Three stocks for the long term that the market has missed

Professional investor Adam Khanbhai highlights three stocks where he believes the market is missing the broader long-term picture.

In periods of heightened uncertainty, the value of a rigorous and disciplined investment process cannot be overstated. Decisions based on either the fear of missing out or on a “wait and see” approach are unlikely to lead to success. We focus on UK-listed small-cap stocks, seeking out those likely to benefit from structural growth and boasting high-quality earnings and cash generation. 

We aim to buy companies at a discount to their “real world” value to a private equity or corporate buyer and to invest for the long term. This framework has helped us cut through the constant barrage of news about Covid-19 to identify opportunities where we believe the market is missing the broader long-term picture (even if there is short-term disruption).

Clinigen will close the value gap

A classic example of a major gulf between a firm’s fundamentals and its share price is Clinigen Group (Aim: CLIN). Clinigen provides pharmaceutical products to healthcare providers in more than 120 countries. As most of these medicines are for critical and chronic conditions, there has been limited disruption to date. Still, the shares plunged from 900p to 360p as markets slumped, prompting us to top up our holding. 

Although the shares have since recovered somewhat, we believe the company is a unique asset that remains materially undervalued. Furthermore, recently acquired drug Proleukin is being used in numerous clinical trials alongside immunology cancer treatments. Its potential has yet to be factored in to both current forecasts and the share price.

Medica Group (LSE: MGP) has been affected by Covid-19, but is well positioned to emerge stronger on the other side. The company provides teleradiology services that enable medical images to be interpreted remotely by radiologists. A structural shortage of radiologists and increasing demand for imaging is driving strong growth: revenues increased by 19% last year. 
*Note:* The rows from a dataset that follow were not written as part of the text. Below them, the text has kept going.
Lemma all_chars_impl (p q : ascii → bool) s :
  (∀ c, p c = true → q c = true) → all_chars p s = true → all_chars q s = true.
Proof. intros H. induction s as [|c s IH]; simpl; [done|]. rewrite !andb_true_iff. naive_solver. Qed.

(** [a] and [b] are equal up to a separator that occurs in neither. *)
Lemma append_split_inv (p : ascii → bool) a b c d r s :
  all_chars p a = true → all_chars p b = true → p c = false → p d = false →
  a +:+ String c r = b +:+ String d s → a = b ∧ c = d ∧ r = s.
Proof.
  revert b. induction a as [|x a IH]; intros [|y b]; simpl; rewrite ?andb_true_iff; intros Ha Hb Hc Hd.
  - by intros [=].
  - rewrite append_String. intros [= ->]. destruct Hb. congruence.
  - rewrite append_String. intros [= ->]. destruct Ha. congruence.
  - rewrite !append_String. intros [= -> E]. destruct (IH b) as (-> & -> & ->); naive_solver.
Qed.

(** ** Decimal numbers *)
Definition is_digit (c : ascii) : bool := let n := N_of_ascii c in ((48 <=? n) && (n <=? 57))%N.
Definition is_num_char (c : ascii) : bool := is_digit c || Ascii.eqb c "-".

Lemma pretty_N_go_digits (x : N) s : all_chars is_digit s = true → all_chars is_digit (pretty_N_go x s) = true.
Proof.
  revert s. induction (N.lt_wf_0 x) as [x _ IH]; intros s Hs.
  destruct (decide (0 < x)%N).
  - rewrite pretty_N_go_step by done. apply IH; [by apply N.div_lt|].
    simpl. rewrite Hs, andb_true_r. unfold pretty_N_char. by repeat case_match.
  - assert (x = 0%N) as -> by lia. by rewrite pretty_N_go_0.
Qed.

Lemma pretty_N_digits (n : N) : all_chars is_digit (pretty n) = true.
Proof. unfold pretty, pretty_N. case_decide; [done|]. by apply pretty_N_go_digits. Qed.
(** ** entities.ts: constructors *)
Definition assertThreadOwnership (agent : Agent) (thread : Thread) (operation : string)
    : result DomainError unit :=
  throw_if
    (thread_ownerId thread !== agent_ownerId agent || thread_agentId thread !== agent_id agent)
    (mkDomainError OWNERSHIP_MISMATCH
       (operation +:+ " requires Thread and Agent ownership to match")
       [("operation", operation);
        ("agentId", agent_id agent);
        ("agentOwnerId", agent_ownerId agent);
        ("threadId", thread_id thread);
        ("threadAgentId", thread_agentId thread);
        ("threadOwnerId", thread_ownerId thread)]).

Definition createOwner (id : OwnerId) : Owner := mkOwner id.

Definition createAgent (id : AgentId) (owner : Owner) : Agent := mkAgent id (owner_id owner).

Definition createThread (id : ThreadId) (agent : Agent) : Thread :=
  mkThread id (agent_ownerId agent) (agent_id agent).

(** [if (input.thread) assertThreadOwnership(...)] *)
Definition assertOptionalThread (agent : Agent) (thread : option Thread) (operation : string)
    : result DomainError unit :=
  match thread with
  | Some t => assertThreadOwnership agent t operation
  | None => Ok tt
  end.

Definition createSession (id : SessionId) (agent : Agent) (thread : option Thread)
    : result DomainError Session :=
  assertOptionalThread agent thread "createSession" ;;
  Ok (mkSession id (agent_ownerId agent) (agent_id agent) (thread_id <$> thread)).

Definition createTrigger (id : TriggerId) (idempotencyKey : IdempotencyKey) (agent : Agent)
    (thread : option Thread) : result DomainError Trigger :=
  assertOptionalThread agent thread "createTrigger" ;;
  Ok (mkTrigger id idempotencyKey (agent_ownerId agent) (agent_id agent) (thread_id <$> thread)).

Definition createTurn (id : TurnId) (run : Run) : Turn :=
  mkTurn id (run_ownerId run) (run_agentId run) (run_sessionId run) (run_id run)
    (truthy (run_threadId run)).

(** ** run-state.ts: creation and transitions *)
Definition TERMINAL_RUN_STATUSES : list RunStatus := [completed; failed; cancelled].

Definition ALLOWED_TRANSITIONS (s : RunStatus) : list RunStatus :=
  match s with
  | accepted => [building_context; reconciling_external_result; failed; cancelled]
  | building_context => [running; reconciling_external_result; failed; cancelled]
  | running => [awaiting_approval; reconciling_external_result; completed; failed; cancelled]
  | awaiting_approval => [running; failed; cancelled]
  | reconciling_external_result => [completed; failed; cancelled]
  | completed => []
  | failed => []
  | cancelled => []
  end.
Although scan volumes are currently severely affected as the NHS focuses on Covid-19, the company has a variable cost base and a net cash position that should enable it to ride out a prolonged period of disruption. Medica is currently deepening its relationship with the NHS by providing the health service with its remote-working technology and this will stand it in good stead once normal activity resumes. Dr Stuart Quin, CEO since September, has an excellent record of delivering value for shareholders.

A resilient share registrar

The share registrar and financial services provider Equiniti Group (LSE: EQN) is a core holding, with a key attraction being the resilience of the underlying business model. Around 80% of sales stem from long-term recurring contracts. While discretionary revenue streams such as those relating to merger and acquisition activity have been affected by the crisis, more rights issues and share placings will offset some of this. 

We expect the business to remain profitable, cash generative and well capitalised this year. Longer term, there is opportunity in the US now that Equiniti’s strategic acquisition there has been fully integrated. The shares have fallen by around 25% since February to 150p –  an attractive entry point into a high-quality company.